[14775] in North American Network Operators' Group
Re: [nanog] Re: Microsoft offering xDSL access
daemon@ATHENA.MIT.EDU (Greg Simpson)
Fri Jan 23 17:02:35 1998
Date: Fri, 23 Jan 1998 16:30:19 -0500 (EST)
From: Greg Simpson <gws@sweet.com>
To: Martin Hannigan <hannigan@xcom.net>
cc: nanog@merit.edu
In-Reply-To: <3.0.3.32.19980123144721.0096f854@mailhost>
You can't shape to a model you can't develop, but if you're
already established, with those 40 customers you can develop a
bandwidth-distribution layout and rather simply predict trends..
If you are in a highly volatile market, which xDSL doesn't seem to be
quite yet :), this would be impossible, but adding customers at a
constant rate with no changing technology would imply a constant trend..

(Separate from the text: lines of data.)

(* ===== verification/SpillProps.v ===== *)
(** The blackboard in use: a spilled output can be read back, a spilled claim
    is one the daemon admits, and a refused claim leaves nothing behind. *)
From S2P Require Export Spill BlackboardProps ProjectionProps MemoryLogFacts.
Local Open Scope Z_scope.

(** * UTF-8 *)

(** A [char] is a Unicode scalar value. *)
Definition is_scalar (c : Z) : Prop := 0 ≤ c < 55296 ∨ 57344 ≤ c < 1114112.

(** A byte condition that holds, or fails, by arithmetic. *)
Ltac byte_true :=
  unfold RustText.between, is_continuation;
  rewrite ?andb_true_iff, ?orb_true_iff, ?andb_true_iff, ?Z.leb_le, ?Z.eqb_eq; lia.
Ltac byte_false :=
  apply not_true_iff_false; unfold RustText.between, is_continuation;
  rewrite ?andb_true_iff, ?orb_true_iff, ?andb_true_iff, ?Z.leb_le, ?Z.eqb_eq; lia.
Ltac decode_step :=
  match goal with
  | |- context [if ?b then _ else _] =>
      first [replace b with true by (symmetry; byte_true) | replace b with false by (symmetry; byte_false)];
      cbv iota
  end.

Lemma utf8_decode_encode c rest :
  is_scalar c → utf8_decode (utf8_encode c ++ rest) = cons c <$> utf8_decode rest.
Proof.
  intros Hc. unfold is_scalar in Hc. unfold utf8_encode.
  pose proof (Z.div_mod c 64 ltac:(lia)) as E0. pose proof (Z.mod_pos_bound c 64 ltac:(lia)) as B0.
  pose proof (Z.div_mod (c / 64) 64 ltac:(lia)) as E1.
  pose proof (Z.mod_pos_bound (c / 64) 64 ltac:(lia)) as B1.
  pose proof (Z.div_mod (c / 4096) 64 ltac:(lia)) as E2.
  pose proof (Z.mod_pos_bound (c / 4096) 64 ltac:(lia)) as B2.
  assert (c / 64 / 64 = c / 4096) as H64 by (by rewrite Z.div_div by lia).
  assert (c / 4096 / 64 = c / 262144) as H4096 by (by rewrite Z.div_div by lia).
  rewrite H64 in E1. rewrite H4096 in E2. clear H64 H4096.
  generalize dependent (c mod 64). generalize dependent ((c / 64) mod 64).
  generalize dependent ((c / 4096) mod 64). generalize dependent (c / 64).
  generalize dependent (c / 4096). generalize dependent (c / 262144).
  intros q18 q12 q6 m12 E2 B2 m6 E1 B1 m0 E0 B0.
  destruct (Z.ltb_spec c 128); [|destruct (Z.ltb_spec c 2048); [|destruct (Z.ltb_spec c 65536)]];
    cbn [app utf8_decode]; repeat decode_step; do 2 f_equal; lia.
Qed.

Lemma utf8_decode_bytes s : Forall is_scalar s → utf8_decode (bytes s) = Some s.
Proof.
  induction 1 as [|c s Hc _ IH]; [done|]. by rewrite bytes_cons, utf8_decode_encode, IH.
Qed.

(** * Decimal numbers are short *)

Lemma pretty_N_go_length k x s :
  (x < 10 ^ N.of_nat k)%N →
  (length (String.list_ascii_of_string (pretty_N_go x s))
     ≤ k + length (String.list_ascii_of_string s))%nat.
Proof.
  revert x s. induction k as [|k IH]; intros x s Hx.
  { assert (x = 0%N) as -> by (cbn in Hx; lia). by rewrite pretty_N_go_0. }
  destruct (decide (x = 0%N)) as [->|Hne]; [rewrite pretty_N_go_0; lia|].
  rewrite pretty_N_go_step by lia. etransitivity; [apply IH|cbn; lia].
  apply N.Div0.div_lt_upper_bound. by rewrite <- N.pow_succ_r', <- Nat2N.inj_succ.
Qed.

Lemma len_show_Z k n : 0 ≤ n < 10 ^ Z.of_nat (S k) → len (show_Z n) ≤ Z.of_nat (S k).
Proof.
  intros Hn. destruct (show_Z_digits n) as (_ & Hall & _); [lia|].
  assert (bytes (show_Z n) = show_Z n) as Hb.
  { apply ascii_bytes. eapply Forall_impl; [exact Hall|]. cbn. intros c Hc%is_ascii_digit_small. lia. }
  unfold len. rewrite Hb. unfold show_Z, lit, zlen. rewrite length_fmap.
  destruct n as [|p|p]; [cbn; lia| |lia].
  change (pretty (Z.pos p)) with (pretty_N (N.pos p)). unfold pretty_N. rewrite decide_False by done.
  pose proof (pretty_N_go_length (S k) (N.pos p) "") as Hl. cbn [length] in Hl. cbn in *.
  apply inj_le. etransitivity; [apply Hl|cbn; lia]. lia.
Qed.

(** * Keys *)

Lemma is_key_byte_range b : is_key_byte b = true → 45 ≤ b ≤ 122.
Proof.
  unfold is_key_byte. rewrite !orb_true_iff, !Z.eqb_eq.
  intros [[[[Hb%is_ascii_alphanumeric_small|]|]|]|]; lia.
Qed.

Lemma key_byte_plain b :
  is_key_byte b = true → char_is_whitespace b = false ∧ b ≠ 0 ∧ b ≠ 10.
Proof.
  intros Hb%is_key_byte_range. split; [|lia]. unfold char_is_whitespace.
  repeat first [rewrite orb_false_iff; split | rewrite andb_false_iff];
    rewrite ?Z.leb_gt, ?Z.eqb_neq; lia.
Qed.

Record is_board_key (key : rstring) : Prop := {
  key_chars : Forall (λ b, is_key_byte b = true) key;
  key_len : len key ≤ MAX_KEY_BYTES;
  key_nonempty : key ≠ []
}.

Lemma validate_key_Ok key : validate_key key = Ok tt → is_board_key key.
Proof.
  unfold validate_key. intros Hv. result_inv. bool_inv.
  match goal with Hf : forallb is_key_byte _ = true |- _ => rename Hf into Hall end.
  assert (bytes key = key) as Hb.
  { apply (bytes_of_ascii is_key_byte); [|done]. intros b Hb%is_key_byte_range. lia. }
  split; [|done|by intros ->]. rewrite Hb in Hall. by apply forallb_true_Forall in Hall.
Qed.

Lemma key_no_nul key : is_board_key key → contains_nul key = false.
Proof.
  intros [Hk _ _]. apply contains_nul_false. eapply Forall_impl; [exact Hk|].
  by intros c [_ [? _]]%key_byte_plain.
Qed.

(** An artifact id the daemon admits. *)
Lemma board_key_is_reference key :
  is_board_key key →
  validate_nonblank (lit "artifact_ids") (ARTIFACT_ID_PREFIX ++ key) MAX_GOVERNED_REFERENCE_BYTES
    = Ok tt.
Proof.
  intros Hk. unfold validate_nonblank.
  rewrite (trim_nonblank _ 98) by (done || by left). rewrite contains_nul_app, (key_no_nul key) by done.
  rewrite (proj2 (Z.ltb_ge _ _)); [done|]. rewrite len_app.
  pose proof (key_len _ Hk). change (len ARTIFACT_ID_PREFIX) with 11.
  unfold MAX_KEY_BYTES, MAX_GOVERNED_REFERENCE_BYTES in *. lia.
Qed.

(** * Shortened claims *)

Lemma trim_end_prefix s : ∃ tail, s = trim_end s ++ tail.
Proof.
  unfold trim_end. destruct (drop_while_suffix char_is_whitespace (reverse s)) as (t & Ht & _).
  exists (reverse t). apply (f_equal reverse) in Ht. by rewrite reverse_involutive, reverse_app in Ht.
Qed.

Lemma trim_end_head c s :
  char_is_whitespace c = false → ∃ tail, trim_end (c :: s) = c :: tail.
Proof.
  intros Hc. destruct (trim_end_prefix (c :: s)) as [tail Ht].
  destruct (trim_end (c :: s)) as [|c' s'] eqn:He; [exfalso|injection Ht as -> _; eauto].
  unfold trim_end in He. apply (f_equal reverse) in He. rewrite reverse_involutive in He.
  apply drop_while_nil in He. rewrite Forall_reverse in He.
  apply Forall_cons in He as [He _]. congruence.
Qed.

Section claims.
Context `{HostLaws} `{PayloadJson}.

Lemma sha256_no_nul input : contains_nul (sha256_hex input) = false.
Proof using Type*.
  pose proof (sha256_hex_digits input) as Hd.
  assert (bytes (sha256_hex input) = sha256_hex input) as Hb.
  { apply (bytes_of_ascii is_lower_hex_byte); [|done].
    unfold is_lower_hex_byte, is_ascii_digit, is_lower_hex_letter. intros b Hb.
    apply orb_true_iff in Hb as [Hb|Hb]; bool_inv; lia. }
  rewrite Hb in Hd. apply contains_nul_false. apply forallb_true_Forall in Hd.
  eapply Forall_impl; [exact Hd|]. cbn. intros c Hc ->. by cbn in Hc.
Qed.

(** ** One operation on the file *)

Lemma open_Ok io impulse_dir now file db file' :
  open io impulse_dir now file = (Ok db, file') →
  rows db = live_rows now (rows (default new_database file)) ∧
  user_version db = BLACKBOARD_SCHEMA_VERSION ∧ file' = Some db.
Proof.
  unfold open, open_at. destruct (board_io io _ _); [|done]. destruct (sqlite io _); [|done].
  destruct (_ ≫= _); [|done]. unfold purge_expired_at.
  destruct (sqlite io _); [|done]. by intros [= <- <-].
Qed.

Lemma open_no_failures impulse_dir now db :
  user_version db = BLACKBOARD_SCHEMA_VERSION →
  open no_failures impulse_dir now (Some db)
  = (Ok (set_rows (live_rows now) db), Some (set_rows (live_rows now) db)).
Proof.
  intros Hv. destruct db as [v r]. cbn in Hv. by subst.
Qed.

Lemma with_board_Ok {A} io impulse_dir now file (f : Database → spill_result A * Database) a file' :
  with_board io impulse_dir now file f = (Ok a, file') →
  ∃ db db', rows db = live_rows now (rows (default new_database file)) ∧
    user_version db = BLACKBOARD_SCHEMA_VERSION ∧ f db = (Ok a, db') ∧ file' = Some db'.
Proof.
  unfold with_board. destruct (open io impulse_dir now file) as [[db|e] file1] eqn:Ho; [|done].
  apply open_Ok in Ho as (Hrows & Hv & _). destruct (f db) as [answer db'] eqn:Hf.
  intros [= -> <-]. by exists db, db'.
Qed.
(** X: with commands that keep to their directories, a run whose body
    completes started from an existing target directory without a [ca]
    entry, and leaves the directories [ca], [security-server],
    [load-balancer], [server] and [zato-admin] in it. *)
Theorem run_success_layout (cmds : sub_commands) (t : path) (a : args) (w : world) :
  well_behaved cmds ->
  res_of (body cmds t a w) = Ok tt ->
  fs_get (fs w) t = Some NDir /\
  fs_get (fs w) (t ++ ["ca"]) = None /\
  forall x, In x ["ca"; "security-server"; "load-balancer"; "server"; "zato-admin"] ->
    fs_get (fs (world_of (execute cmds t a w))) (t ++ [x]) = Some NDir.
Proof.
  intros Hwb Hok.
  assert (Hp : res_of (ping_phase a w) = Ok tt).
  { destruct (res_of (ping_phase a w)) as [[]|e] eqn:Ep; [reflexivity|].
    rewrite (Phases.body_ping_raise cmds t a w e Ep) in Hok. congruence. }
  split; [|split].
  - destruct (decide (fs_get (fs w) t = Some NDir)) as [H|Hn]; [exact H|].
    destruct (WholeRun.body_blocked cmds t Hwb a w Hp (or_intror Hn)) as ((e & He) & _).
    congruence.
  - destruct (fs_get (fs w) (t ++ ["ca"])) eqn:Hc; [|reflexivity].
    assert (Hn : fs_get (fs w) (ca_dir t) <> None) by (unfold ca_dir; congruence).
    destruct (WholeRun.body_blocked cmds t Hwb a w Hp (or_introl Hn)) as ((e & He) & _).
    congruence.
  - unfold execute. rewrite RunFacts.handle_world.
    destruct (WholeRun.body_cases cmds t Hwb a w)
      as [[(e & He) _] | (Hpr & _ & _ & ->)]; [congruence|].
    rewrite WholeRun.setup_fs.
    destruct (WholeRun.ensures_provision cmds t Hwb a w tt Hpr)
      as (H1 & H2 & H3 & H4 & H5).
    intros x Hx. repeat destruct Hx as [<-|Hx]; try contradiction; assumption.
Qed.

(** X: the example run from an empty target leaves the five directories. *)
Lemma run_success_layout_witness :
  fs_get (fs (world_of (execute spec_cmds example_target example_args
                          (example_world [] [] true))))
    (example_target ++ ["zato-admin"]) = Some NDir.
Proof.
  apply (run_success_layout spec_cmds example_target example_args (example_world [] [] true)).
  - apply WholeRun.spec_cmds_well_behaved.
  - vm_compute. reflexivity.
  - simpl. tauto.
Defined.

Of course, as soon as technology changes that is no longer valid :),
but.. alter the model on a monthly basis? ..
I wonder if RX and TX equalize at some point? If you have enough static
[customers] machines connected to be transmitting data at a steady level?
I'd be curious to see some numbers on that..
-greg
> >> Nobody in their right mind would sell T1 to every customer and do 1000:1
> >> overcommit of their transit links without some kind of bandwidth shaping.
> >> Since that shaping is part of the engineering plan, the marketroids will
> >> have to find some way to come clean about it in the advertising glossies.
> >
> >We've got 40 T1 ADSL customers coming into a single 1.1Mb SMDS connection
>
> And I'll bet they're all at different speeds as well, both TX and RX.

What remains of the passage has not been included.